─── Supplied records

(** The lines for the reply direction and the default come before the brace. *)
Lemma replaced_tail before after rev dflt : Forall quiet_line before -> validateForRender config zi = [] ->
  let fwd := enabled_policies config ≫= policy_text zi true None in
  exists after', (if bool_decide (rev ++ dflt = []) then lines_text (before ++ chain_header options :: fwd ++ "  }" :: postrouting_header :: after)
    else Replace1 ("  }" +:+ newline +:+ "  chain nat_postrouting") (lines_text (rev ++ dflt) +:+ "  }" +:+ newline +:+ newline +:+ "  chain nat_postrouting")
      (lines_text (before ++ chain_header options :: fwd ++ "  }" :: postrouting_header :: after))) = lines_text (before ++ chain_header options :: (fwd ++ rev ++ dflt) ++ "  }" :: after').
Proof.
  intros Hquiet Hvalid fwd. case_bool_decide as E; [exists (postrouting_header :: after); rewrite E, app_nil_r; done|]. exists ("" :: postrouting_header :: after).
  replace (lines_text (before ++ chain_header options :: fwd ++ "  }" :: postrouting_header :: after)) with
    (lines_text (before ++ chain_header options :: fwd) +:+ ("  }" +:+ newline +:+ postrouting_start) +:+ " { type nat hook postrouting priority 100; policy accept;" +:+ newline +:+ lines_text after).
  2: { replace (before ++ chain_header options :: fwd ++ "  }" :: postrouting_header :: after) with ((before ++ chain_header options :: fwd) ++ "  }" :: postrouting_header :: after) by (by rewrite <- (assoc_L (++))).
    rewrite (lines_text_app (before ++ _)). reflexivity. }
  fold postrouting_start. rewrite Replace1_lines_two; [|done|done| |done].
  - rewrite Replace1_here. replace (before ++ chain_header options :: (fwd ++ rev ++ dflt) ++ "  }" :: "" :: postrouting_header :: after) with
      ((before ++ chain_header options :: fwd) ++ (rev ++ dflt) ++ "  }" :: "" :: postrouting_header :: after) by (rewrite <- !(assoc_L (++)); done).
    rewrite (lines_text_app (before ++ _)), (lines_text_app (rev ++ dflt)). rewrite !app_assoc_s. reflexivity.
  - apply list.Forall_app. split; [eapply list.Forall_impl; [exact Hquiet|]; intros l Hl; exact (conj (ql_free _ Hl) (ql_postrouting _ Hl))|]. apply list.Forall_cons. split; [split; [exact (proj1 (chain_header_free options))|reflexivity]|].
    unfold fwd. apply list.Forall_bind, list.Forall_forall. intros policy Hin. eapply list.Forall_impl; [apply policy_text_indented; by apply enabled_renderable|]. intros l Hl. apply indented_line in Hl as (? & _ & ?). done.
Qed.

Lemma CompileM2Ruleset_lines ruleset : CompileRuleset config = Ok ruleset -> exists text before after, CompileM2Ruleset config options order = Ok text /\ Forall quiet_line before /\
  text = lines_text (runtime_lines ++ map (fun l => foldl set_mark l order) (before ++ chain_header options :: chain_lines config ++ "  }" :: after)).
Proof.
  intros Ec. unfold CompileM2Ruleset. rewrite Ec. cbn [result_bind]. pose proof (CompileRuleset_valid _ Ec) as Hvalid.
  destruct (CompileRuleset_lines config Hplain Hvalid _ Ec) as (before & after & Hquiet & ->). clear Ec. set (fwd := enabled_policies config ≫= policy_text zi true None). set (rest := fwd ++ "  }" :: postrouting_header :: after).
  rewrite Contains_lines by (done || destruct (cf_DefaultDeny config); reflexivity). cbn [negb].
  assert (Hpolicy : (if cf_DefaultDeny config then Ok (lines_text (before ++ forward_header (if cf_DefaultDeny config then "drop" else "accept") :: rest))
    else if negb (text_Contains (lines_text (before ++ forward_header (if cf_DefaultDeny config then "drop" else "accept") :: rest)) acceptPolicy) then Err RenderText
    else Ok (Replace1 acceptPolicy dropPolicy (lines_text (before ++ forward_header (if cf_DefaultDeny config then "drop" else "accept") :: rest)))) = Ok (lines_text (before ++ forward_header "drop" :: rest))).
  { destruct (cf_DefaultDeny config); [done|]. rewrite Contains_lines by done. cbn [negb]. rewrite Replace1_lines; [done|done|done| |done]. eapply list.Forall_impl; [exact Hquiet|]. intros l. apply ql_accept. }
  rewrite Hpolicy. cbn [result_bind]. fold established_rule. rewrite (Replace1_lines established_rule); [|done|done| |done].
  2: { eapply list.Forall_impl; [exact Hquiet|]. intros l. apply ql_established. }
  rewrite (header_replaced options _ eq_refl). fold (enabled_policies config). rewrite render_reverse by done. cbn [result_bind].
  set (rev := enabled_policies config ≫= policy_text zi false None). set (dflt := if cf_DefaultDeny config then [] else _).
  unfold rest, fwd. destruct (replaced_tail before after rev dflt Hquiet Hvalid) as (after' & ->). eexists _, before, after'. split; [reflexivity|]. split; [done|].
  rewrite set_marks_lines by done. unfold runtimeTable. fold runtime_lines. rewrite <- lines_text_app. unfold chain_lines. reflexivity.
Qed.

(** ** Reading the chain *)

(** The mark that a policy's accepting lines set. *)
Definition line_mark (policy : SecurityPolicy) : option Z :=
  if word_is (default "" (policyAction (sp_Action policy))) "accept" then (list_to_map order : gmap string Z) !! sp_ID policy else None.

Definition action_verdict (action : Decision) : nft_verdict :=
  match action with DecisionAllow => NftAccept | DecisionReject => NftReject | _ => NftDrop end.

Definition policy_nft (forward : bool) (policy : SecurityPolicy) : list nft_rule :=
  (fun sc => mkNftRule (fst <$> direction_conditions zi forward policy ++ sc) (line_mark policy) (action_verdict (sp_Action policy))) <$> service_conditions forward (sp_Services policy).

Definition default_rule : nft_rule := mkNftRule [] None NftAccept.

Definition chain_rules : list nft_rule :=
  (enabled_policies config ≫= policy_nft true) ++ (enabled_policies config ≫= policy_nft false) ++ (if cf_DefaultDeny config then [] else [default_rule]).

Context (Hnodup : NoDup order.*1) (Hvalues : Forall (fun m => 0 <= m.2 < 2 ^ 32) order).

Lemma marks_policy_text forward policy : renderable zi policy -> map (fun l => foldl set_mark l order) (policy_text zi forward None policy) = policy_text zi forward (line_mark policy) policy.
Proof.
  intros Hr. unfold policy_text. pose proof (service_conditions_ok zi policy Hr forward) as Hs. induction Hs as [|sc l Hsc _ IH]; [done|]. rewrite !fmap_cons. f_equal; [|exact IH].
  destruct (rd_action _ _ Hr) as [a Ha]. rewrite set_marks_line.
  - unfold line_mark. destruct (word_is _ "accept"); [|done]. by destruct (_ !! sp_ID policy).
  - apply list.Forall_app. split; [|done]. destruct forward; [by apply forward_conditions_ok|by apply reverse_conditions_ok].
  - rewrite Ha. by apply (policyAction_word policy).
  - by apply ValidateIdentifier_chars, (rd_ID _ _ Hr).
  - destruct forward; [by left|by right].
  - done.
  - done.
  - by left.
Qed.

Lemma line_mark_range policy : match line_mark policy with Some m => 0 <= m < 2 ^ 32 | None => True end.
Proof.
  unfold line_mark. destruct (word_is _ _); [|done]. destruct (_ !! sp_ID policy) as [v|] eqn:E; [|done]. apply elem_of_list_to_map_2 in E. eapply list.Forall_forall in Hvalues; [|exact E]. done.
Qed.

──────

• Task to carry out: Among the lines above, list those that contain the word "acceptPolicy".

• Solution for this problem:
    else if negb (text_Contains (lines_text (before ++ forward_header (if cf_DefaultDeny config then "drop" else "accept") :: rest)) acceptPolicy) then Err RenderText
    else Ok (Replace1 acceptPolicy dropPolicy (lines_text (before ++ forward_header (if cf_DefaultDeny config then "drop" else "accept") :: rest)))) = Ok (lines_text (before ++ forward_header "drop" :: rest))).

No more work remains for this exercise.